→ THE RECORDS:

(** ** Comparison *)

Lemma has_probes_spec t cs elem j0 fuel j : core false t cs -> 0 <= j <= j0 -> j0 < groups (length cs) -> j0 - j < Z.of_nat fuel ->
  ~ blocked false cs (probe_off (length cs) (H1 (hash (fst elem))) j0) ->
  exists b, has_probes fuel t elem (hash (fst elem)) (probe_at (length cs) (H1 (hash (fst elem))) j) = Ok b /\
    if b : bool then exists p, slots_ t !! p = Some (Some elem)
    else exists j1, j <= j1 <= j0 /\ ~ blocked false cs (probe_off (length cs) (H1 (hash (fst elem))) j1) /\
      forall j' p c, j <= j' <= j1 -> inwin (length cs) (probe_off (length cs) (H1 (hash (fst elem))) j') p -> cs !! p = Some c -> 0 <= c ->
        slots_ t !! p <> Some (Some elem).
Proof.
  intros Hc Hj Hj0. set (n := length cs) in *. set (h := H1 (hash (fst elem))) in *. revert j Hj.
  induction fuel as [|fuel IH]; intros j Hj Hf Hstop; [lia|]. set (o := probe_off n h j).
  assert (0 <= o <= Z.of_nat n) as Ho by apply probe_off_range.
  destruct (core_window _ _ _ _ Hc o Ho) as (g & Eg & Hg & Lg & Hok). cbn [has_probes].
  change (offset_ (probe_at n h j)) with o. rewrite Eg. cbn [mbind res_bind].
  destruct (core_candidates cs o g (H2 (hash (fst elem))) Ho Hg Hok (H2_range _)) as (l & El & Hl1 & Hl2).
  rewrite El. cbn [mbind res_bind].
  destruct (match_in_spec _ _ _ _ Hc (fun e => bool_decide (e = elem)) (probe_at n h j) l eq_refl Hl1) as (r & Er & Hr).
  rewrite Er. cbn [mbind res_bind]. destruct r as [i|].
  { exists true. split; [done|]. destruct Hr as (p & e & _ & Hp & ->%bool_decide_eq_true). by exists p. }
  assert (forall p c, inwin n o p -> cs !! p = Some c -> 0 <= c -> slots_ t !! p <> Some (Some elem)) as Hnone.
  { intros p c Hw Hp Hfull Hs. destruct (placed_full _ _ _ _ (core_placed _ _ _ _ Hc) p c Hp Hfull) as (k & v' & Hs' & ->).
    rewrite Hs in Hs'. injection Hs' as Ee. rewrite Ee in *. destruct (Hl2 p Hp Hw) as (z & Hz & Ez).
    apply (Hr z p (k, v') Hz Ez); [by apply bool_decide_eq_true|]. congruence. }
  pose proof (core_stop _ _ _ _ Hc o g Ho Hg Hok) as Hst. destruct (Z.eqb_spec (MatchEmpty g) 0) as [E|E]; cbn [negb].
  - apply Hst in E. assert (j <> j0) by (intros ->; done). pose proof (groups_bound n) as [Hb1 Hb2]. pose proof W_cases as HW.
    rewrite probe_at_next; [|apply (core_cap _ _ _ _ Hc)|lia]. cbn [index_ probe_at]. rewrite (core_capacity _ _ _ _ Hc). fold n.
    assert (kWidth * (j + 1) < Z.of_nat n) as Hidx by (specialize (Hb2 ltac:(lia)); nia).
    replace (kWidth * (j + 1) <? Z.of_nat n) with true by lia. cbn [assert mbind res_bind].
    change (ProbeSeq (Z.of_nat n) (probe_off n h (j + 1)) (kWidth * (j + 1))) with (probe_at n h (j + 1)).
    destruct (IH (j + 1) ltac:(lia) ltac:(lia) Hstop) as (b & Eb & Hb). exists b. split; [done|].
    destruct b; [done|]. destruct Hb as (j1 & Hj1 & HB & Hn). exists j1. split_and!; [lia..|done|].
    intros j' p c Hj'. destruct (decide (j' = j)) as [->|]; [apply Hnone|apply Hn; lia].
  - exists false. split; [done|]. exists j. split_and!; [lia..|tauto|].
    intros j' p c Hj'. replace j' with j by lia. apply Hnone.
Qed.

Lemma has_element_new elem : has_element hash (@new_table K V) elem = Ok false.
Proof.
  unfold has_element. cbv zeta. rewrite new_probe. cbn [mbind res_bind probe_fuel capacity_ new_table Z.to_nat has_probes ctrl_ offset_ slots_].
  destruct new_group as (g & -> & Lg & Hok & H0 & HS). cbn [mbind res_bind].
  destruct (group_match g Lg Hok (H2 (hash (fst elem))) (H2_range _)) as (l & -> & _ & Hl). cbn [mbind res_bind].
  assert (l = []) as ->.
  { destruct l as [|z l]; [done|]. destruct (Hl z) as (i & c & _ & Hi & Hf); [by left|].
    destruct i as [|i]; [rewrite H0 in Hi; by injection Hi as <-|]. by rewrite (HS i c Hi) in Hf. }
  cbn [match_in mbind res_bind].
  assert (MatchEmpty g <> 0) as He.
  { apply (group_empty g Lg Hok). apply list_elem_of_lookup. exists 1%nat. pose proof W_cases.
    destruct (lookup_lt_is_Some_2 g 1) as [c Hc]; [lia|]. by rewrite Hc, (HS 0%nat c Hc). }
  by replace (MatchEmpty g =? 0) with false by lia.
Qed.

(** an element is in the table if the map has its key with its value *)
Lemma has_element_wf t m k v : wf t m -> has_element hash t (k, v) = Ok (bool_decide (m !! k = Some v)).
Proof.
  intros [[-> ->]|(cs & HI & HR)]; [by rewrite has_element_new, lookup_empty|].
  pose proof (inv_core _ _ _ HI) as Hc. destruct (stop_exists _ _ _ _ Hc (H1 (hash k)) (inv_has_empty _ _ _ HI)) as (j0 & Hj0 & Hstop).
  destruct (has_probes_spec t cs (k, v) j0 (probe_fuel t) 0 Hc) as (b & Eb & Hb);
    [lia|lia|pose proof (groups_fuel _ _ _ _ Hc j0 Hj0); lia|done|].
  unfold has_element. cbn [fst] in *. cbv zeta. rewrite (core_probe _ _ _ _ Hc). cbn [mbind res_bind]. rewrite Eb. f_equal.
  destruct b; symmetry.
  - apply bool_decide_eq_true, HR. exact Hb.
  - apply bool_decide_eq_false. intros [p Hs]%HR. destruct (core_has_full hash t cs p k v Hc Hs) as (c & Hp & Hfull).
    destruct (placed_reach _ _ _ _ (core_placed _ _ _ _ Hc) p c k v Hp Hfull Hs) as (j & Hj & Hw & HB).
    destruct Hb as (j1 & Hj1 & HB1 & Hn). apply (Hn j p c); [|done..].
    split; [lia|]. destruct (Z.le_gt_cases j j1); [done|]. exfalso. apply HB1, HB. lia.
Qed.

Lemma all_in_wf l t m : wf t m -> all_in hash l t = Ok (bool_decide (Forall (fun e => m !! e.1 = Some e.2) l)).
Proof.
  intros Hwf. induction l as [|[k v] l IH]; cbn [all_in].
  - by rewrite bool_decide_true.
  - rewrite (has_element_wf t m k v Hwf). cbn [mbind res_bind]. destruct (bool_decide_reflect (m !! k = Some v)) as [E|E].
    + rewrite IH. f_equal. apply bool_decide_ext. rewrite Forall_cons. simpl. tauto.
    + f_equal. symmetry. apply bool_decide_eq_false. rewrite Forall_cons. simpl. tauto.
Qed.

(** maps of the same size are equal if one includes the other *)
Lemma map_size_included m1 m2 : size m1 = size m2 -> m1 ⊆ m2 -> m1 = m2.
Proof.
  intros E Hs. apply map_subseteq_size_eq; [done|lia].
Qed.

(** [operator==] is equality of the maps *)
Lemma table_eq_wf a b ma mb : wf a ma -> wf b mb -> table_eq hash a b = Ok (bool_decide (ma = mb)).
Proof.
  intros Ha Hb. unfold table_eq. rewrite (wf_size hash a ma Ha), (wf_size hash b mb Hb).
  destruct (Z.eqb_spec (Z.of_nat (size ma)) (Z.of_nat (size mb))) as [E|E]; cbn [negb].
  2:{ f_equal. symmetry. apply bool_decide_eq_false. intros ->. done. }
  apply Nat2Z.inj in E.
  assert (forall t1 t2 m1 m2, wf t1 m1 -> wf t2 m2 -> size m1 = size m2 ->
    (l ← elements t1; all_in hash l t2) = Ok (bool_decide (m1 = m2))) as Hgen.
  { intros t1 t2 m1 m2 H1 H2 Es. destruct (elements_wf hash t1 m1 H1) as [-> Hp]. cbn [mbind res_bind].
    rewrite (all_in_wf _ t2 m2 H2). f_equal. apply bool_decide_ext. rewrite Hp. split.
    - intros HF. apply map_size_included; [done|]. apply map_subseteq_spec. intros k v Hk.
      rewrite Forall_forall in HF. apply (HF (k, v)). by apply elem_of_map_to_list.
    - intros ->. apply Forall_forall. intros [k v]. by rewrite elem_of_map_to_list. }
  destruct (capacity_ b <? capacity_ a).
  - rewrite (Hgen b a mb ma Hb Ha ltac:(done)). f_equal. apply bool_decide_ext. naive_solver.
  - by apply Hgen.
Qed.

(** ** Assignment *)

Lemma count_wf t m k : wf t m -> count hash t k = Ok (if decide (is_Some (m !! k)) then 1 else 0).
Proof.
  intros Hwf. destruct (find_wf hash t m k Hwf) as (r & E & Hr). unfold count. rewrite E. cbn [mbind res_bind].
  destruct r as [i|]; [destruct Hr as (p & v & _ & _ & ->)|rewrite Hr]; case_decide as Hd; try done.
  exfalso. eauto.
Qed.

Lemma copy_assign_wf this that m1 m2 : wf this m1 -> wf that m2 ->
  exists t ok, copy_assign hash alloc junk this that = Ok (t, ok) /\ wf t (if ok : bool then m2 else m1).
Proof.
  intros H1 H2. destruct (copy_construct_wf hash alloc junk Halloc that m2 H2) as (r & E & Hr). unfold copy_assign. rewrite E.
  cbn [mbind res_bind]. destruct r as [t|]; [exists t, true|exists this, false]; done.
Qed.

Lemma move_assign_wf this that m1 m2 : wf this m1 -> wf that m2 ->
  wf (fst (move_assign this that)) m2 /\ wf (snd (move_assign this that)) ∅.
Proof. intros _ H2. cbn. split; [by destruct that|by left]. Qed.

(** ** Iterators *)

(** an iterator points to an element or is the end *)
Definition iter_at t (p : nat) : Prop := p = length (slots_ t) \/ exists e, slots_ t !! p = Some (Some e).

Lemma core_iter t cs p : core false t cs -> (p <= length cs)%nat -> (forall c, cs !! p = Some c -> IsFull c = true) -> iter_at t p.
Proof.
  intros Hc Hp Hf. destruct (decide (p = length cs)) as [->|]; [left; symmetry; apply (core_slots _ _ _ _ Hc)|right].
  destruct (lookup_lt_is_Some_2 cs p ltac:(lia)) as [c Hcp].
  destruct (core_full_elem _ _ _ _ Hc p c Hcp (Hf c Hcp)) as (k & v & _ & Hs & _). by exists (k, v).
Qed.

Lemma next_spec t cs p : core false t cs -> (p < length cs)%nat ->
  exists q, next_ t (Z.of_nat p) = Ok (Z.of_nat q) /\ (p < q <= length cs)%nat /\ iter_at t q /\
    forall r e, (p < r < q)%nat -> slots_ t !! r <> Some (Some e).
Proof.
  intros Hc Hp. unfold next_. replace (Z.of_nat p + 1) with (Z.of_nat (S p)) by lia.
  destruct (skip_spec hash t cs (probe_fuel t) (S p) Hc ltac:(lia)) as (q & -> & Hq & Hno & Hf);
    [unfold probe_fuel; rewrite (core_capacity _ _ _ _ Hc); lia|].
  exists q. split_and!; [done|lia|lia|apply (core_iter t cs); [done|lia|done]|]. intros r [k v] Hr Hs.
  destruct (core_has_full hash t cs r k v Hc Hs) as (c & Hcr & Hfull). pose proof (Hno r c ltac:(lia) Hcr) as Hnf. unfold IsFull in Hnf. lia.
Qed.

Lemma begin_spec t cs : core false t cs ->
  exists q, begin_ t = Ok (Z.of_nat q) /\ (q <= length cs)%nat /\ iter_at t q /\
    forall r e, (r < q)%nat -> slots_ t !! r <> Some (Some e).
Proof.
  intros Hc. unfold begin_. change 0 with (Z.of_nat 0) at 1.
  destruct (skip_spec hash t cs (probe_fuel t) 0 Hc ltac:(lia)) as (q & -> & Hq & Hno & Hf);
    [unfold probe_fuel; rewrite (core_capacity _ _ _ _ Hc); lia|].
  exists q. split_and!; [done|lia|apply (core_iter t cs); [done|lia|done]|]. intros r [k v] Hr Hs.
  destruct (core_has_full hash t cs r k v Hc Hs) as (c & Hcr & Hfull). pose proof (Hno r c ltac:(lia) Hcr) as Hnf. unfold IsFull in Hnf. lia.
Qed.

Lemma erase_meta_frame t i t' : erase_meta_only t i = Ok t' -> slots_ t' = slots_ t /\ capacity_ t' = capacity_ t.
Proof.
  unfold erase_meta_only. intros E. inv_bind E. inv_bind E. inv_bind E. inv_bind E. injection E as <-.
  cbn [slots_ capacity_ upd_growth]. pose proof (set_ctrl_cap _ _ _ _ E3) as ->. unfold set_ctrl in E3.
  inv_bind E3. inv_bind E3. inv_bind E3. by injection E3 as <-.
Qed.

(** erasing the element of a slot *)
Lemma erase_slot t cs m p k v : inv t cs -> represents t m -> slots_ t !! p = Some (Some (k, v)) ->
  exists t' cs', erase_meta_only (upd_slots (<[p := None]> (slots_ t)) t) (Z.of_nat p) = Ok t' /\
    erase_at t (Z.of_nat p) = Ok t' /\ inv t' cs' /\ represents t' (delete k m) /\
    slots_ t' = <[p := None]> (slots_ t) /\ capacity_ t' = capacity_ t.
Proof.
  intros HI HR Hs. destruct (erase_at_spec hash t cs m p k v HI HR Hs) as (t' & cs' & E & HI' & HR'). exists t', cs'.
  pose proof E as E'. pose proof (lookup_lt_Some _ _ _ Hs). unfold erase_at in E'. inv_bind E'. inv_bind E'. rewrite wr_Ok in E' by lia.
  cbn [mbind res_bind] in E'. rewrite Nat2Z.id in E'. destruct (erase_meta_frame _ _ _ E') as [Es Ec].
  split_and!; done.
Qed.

---

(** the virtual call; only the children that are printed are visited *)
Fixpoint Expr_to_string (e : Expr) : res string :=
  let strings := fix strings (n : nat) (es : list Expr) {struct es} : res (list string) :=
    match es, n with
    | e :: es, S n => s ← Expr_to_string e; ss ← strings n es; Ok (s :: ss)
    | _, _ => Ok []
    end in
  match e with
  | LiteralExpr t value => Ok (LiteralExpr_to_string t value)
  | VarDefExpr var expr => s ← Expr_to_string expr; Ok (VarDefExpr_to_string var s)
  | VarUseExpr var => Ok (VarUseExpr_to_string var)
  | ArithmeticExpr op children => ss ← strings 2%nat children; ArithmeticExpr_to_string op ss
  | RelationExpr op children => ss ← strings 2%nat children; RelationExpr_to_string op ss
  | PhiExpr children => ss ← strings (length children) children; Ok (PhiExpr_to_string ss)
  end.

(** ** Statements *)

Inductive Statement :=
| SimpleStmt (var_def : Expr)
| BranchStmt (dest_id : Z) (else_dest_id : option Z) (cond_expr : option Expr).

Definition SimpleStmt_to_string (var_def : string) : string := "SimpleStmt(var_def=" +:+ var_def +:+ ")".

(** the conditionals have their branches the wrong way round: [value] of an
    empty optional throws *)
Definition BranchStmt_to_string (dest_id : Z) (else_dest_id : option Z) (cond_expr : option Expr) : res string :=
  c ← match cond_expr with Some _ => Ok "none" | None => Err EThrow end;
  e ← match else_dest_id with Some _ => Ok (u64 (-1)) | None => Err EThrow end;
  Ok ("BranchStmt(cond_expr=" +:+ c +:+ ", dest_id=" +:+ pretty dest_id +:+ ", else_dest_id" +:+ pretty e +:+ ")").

→ WORK REQUIRED: Go to the line in the material above that contains "(** ** Comparison *)" and copy exactly from there through the line that contains "assert (forall p", stopping after it.

→ EXERCISE RESULT:
(** ** Comparison *)

Lemma has_probes_spec t cs elem j0 fuel j : core false t cs -> 0 <= j <= j0 -> j0 < groups (length cs) -> j0 - j < Z.of_nat fuel ->
  ~ blocked false cs (probe_off (length cs) (H1 (hash (fst elem))) j0) ->
  exists b, has_probes fuel t elem (hash (fst elem)) (probe_at (length cs) (H1 (hash (fst elem))) j) = Ok b /\
    if b : bool then exists p, slots_ t !! p = Some (Some elem)
    else exists j1, j <= j1 <= j0 /\ ~ blocked false cs (probe_off (length cs) (H1 (hash (fst elem))) j1) /\
      forall j' p c, j <= j' <= j1 -> inwin (length cs) (probe_off (length cs) (H1 (hash (fst elem))) j') p -> cs !! p = Some c -> 0 <= c ->
        slots_ t !! p <> Some (Some elem).
Proof.
  intros Hc Hj Hj0. set (n := length cs) in *. set (h := H1 (hash (fst elem))) in *. revert j Hj.
  induction fuel as [|fuel IH]; intros j Hj Hf Hstop; [lia|]. set (o := probe_off n h j).
  assert (0 <= o <= Z.of_nat n) as Ho by apply probe_off_range.
  destruct (core_window _ _ _ _ Hc o Ho) as (g & Eg & Hg & Lg & Hok). cbn [has_probes].
  change (offset_ (probe_at n h j)) with o. rewrite Eg. cbn [mbind res_bind].
  destruct (core_candidates cs o g (H2 (hash (fst elem))) Ho Hg Hok (H2_range _)) as (l & El & Hl1 & Hl2).
  rewrite El. cbn [mbind res_bind].
  destruct (match_in_spec _ _ _ _ Hc (fun e => bool_decide (e = elem)) (probe_at n h j) l eq_refl Hl1) as (r & Er & Hr).
  rewrite Er. cbn [mbind res_bind]. destruct r as [i|].
  { exists true. split; [done|]. destruct Hr as (p & e & _ & Hp & ->%bool_decide_eq_true). by exists p. }
  assert (forall p c, inwin n o p -> cs !! p = Some c -> 0 <= c -> slots_ t !! p <> Some (Some elem)) as Hnone.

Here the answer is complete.